Stored data entries

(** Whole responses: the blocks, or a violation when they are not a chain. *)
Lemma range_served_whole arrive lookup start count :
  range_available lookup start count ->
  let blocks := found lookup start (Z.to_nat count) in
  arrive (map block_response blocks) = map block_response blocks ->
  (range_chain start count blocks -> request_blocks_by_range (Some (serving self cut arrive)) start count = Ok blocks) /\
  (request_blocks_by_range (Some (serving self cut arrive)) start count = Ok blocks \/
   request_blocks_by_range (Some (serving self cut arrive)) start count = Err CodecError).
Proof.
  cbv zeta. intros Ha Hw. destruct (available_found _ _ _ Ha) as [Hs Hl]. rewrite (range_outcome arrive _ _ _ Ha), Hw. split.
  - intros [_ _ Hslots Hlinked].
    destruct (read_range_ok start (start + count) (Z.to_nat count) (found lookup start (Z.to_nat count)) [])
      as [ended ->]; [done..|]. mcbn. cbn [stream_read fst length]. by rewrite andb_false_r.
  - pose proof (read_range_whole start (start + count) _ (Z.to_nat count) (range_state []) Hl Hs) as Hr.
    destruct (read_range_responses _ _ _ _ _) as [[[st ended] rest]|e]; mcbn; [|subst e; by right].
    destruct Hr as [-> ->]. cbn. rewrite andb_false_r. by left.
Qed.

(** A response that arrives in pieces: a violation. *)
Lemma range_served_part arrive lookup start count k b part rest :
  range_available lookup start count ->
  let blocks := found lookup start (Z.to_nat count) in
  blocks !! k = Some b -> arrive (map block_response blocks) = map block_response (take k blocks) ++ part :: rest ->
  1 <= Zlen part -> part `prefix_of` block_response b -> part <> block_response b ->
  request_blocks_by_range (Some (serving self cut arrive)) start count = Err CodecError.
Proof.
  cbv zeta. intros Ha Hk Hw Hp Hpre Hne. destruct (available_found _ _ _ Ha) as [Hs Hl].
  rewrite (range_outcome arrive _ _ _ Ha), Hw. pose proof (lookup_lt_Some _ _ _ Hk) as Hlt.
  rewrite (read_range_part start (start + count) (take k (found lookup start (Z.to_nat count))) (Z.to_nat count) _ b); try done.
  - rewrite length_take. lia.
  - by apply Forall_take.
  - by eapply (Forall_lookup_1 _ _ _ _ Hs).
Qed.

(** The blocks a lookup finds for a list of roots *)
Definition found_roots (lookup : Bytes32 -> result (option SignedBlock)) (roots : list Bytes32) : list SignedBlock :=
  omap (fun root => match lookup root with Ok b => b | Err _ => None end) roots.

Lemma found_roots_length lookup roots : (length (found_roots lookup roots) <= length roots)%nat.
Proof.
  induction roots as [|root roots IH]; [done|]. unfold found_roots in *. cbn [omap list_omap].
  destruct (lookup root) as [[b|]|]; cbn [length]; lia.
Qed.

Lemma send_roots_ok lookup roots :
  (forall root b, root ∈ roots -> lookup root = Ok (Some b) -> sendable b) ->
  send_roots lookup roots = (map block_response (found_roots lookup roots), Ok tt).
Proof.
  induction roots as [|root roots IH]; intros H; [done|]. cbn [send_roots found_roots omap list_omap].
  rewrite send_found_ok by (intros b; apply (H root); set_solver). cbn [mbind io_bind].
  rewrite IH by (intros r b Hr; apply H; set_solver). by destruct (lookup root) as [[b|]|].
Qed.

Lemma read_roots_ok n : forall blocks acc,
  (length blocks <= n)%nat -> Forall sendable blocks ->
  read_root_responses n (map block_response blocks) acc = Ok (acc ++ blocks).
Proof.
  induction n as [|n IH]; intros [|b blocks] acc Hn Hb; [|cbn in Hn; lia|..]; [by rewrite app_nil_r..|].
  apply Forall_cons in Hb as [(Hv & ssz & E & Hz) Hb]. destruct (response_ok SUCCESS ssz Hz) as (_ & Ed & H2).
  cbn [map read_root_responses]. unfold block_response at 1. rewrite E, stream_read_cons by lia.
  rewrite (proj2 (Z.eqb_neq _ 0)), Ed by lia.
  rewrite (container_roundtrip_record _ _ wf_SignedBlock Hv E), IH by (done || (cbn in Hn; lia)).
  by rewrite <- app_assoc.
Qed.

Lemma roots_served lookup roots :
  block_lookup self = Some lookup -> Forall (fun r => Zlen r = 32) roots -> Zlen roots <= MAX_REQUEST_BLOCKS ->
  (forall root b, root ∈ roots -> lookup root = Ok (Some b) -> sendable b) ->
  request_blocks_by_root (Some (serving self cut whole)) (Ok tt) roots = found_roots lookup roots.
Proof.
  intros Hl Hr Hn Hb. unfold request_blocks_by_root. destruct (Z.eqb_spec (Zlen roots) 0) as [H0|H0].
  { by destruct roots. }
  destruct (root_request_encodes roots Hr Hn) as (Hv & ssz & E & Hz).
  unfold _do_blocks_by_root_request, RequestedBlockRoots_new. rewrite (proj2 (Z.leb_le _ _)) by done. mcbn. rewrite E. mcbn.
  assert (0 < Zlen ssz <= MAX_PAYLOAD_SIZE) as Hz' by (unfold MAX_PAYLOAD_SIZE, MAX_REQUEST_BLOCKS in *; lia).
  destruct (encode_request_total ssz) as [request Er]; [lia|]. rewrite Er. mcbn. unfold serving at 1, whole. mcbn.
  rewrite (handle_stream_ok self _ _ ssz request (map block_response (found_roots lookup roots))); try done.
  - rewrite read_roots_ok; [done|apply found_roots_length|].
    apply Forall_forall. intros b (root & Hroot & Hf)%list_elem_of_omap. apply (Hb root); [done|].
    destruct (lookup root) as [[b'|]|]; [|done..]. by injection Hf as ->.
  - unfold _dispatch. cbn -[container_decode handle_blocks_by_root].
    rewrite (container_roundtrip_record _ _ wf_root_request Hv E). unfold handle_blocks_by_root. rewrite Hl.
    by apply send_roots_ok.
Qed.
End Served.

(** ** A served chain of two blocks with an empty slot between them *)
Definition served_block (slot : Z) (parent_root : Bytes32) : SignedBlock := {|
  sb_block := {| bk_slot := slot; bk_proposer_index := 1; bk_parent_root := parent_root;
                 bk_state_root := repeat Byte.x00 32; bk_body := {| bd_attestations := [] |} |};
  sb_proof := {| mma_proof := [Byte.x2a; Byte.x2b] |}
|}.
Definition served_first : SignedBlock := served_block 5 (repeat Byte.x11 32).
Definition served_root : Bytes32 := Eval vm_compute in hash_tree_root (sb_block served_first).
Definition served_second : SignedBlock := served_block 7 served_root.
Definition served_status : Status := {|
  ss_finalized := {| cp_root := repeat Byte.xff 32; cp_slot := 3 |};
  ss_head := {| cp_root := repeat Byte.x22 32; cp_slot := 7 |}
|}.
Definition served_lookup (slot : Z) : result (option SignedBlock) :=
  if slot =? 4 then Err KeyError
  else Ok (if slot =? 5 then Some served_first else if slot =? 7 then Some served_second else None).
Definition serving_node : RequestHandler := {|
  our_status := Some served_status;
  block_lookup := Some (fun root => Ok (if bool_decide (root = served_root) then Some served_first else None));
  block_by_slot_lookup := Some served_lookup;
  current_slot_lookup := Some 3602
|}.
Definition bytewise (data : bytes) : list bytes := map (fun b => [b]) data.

BRIEF ▸ Write out the records above exactly, from the opening line to the line with "(request_blocks_by_range (Some (serving", including both, with nothing added.

WRITTEN SOLUTION ▸
(** Whole responses: the blocks, or a violation when they are not a chain. *)
Lemma range_served_whole arrive lookup start count :
  range_available lookup start count ->
  let blocks := found lookup start (Z.to_nat count) in
  arrive (map block_response blocks) = map block_response blocks ->
  (range_chain start count blocks -> request_blocks_by_range (Some (serving self cut arrive)) start count = Ok blocks) /\
  (request_blocks_by_range (Some (serving self cut arrive)) start count = Ok blocks \/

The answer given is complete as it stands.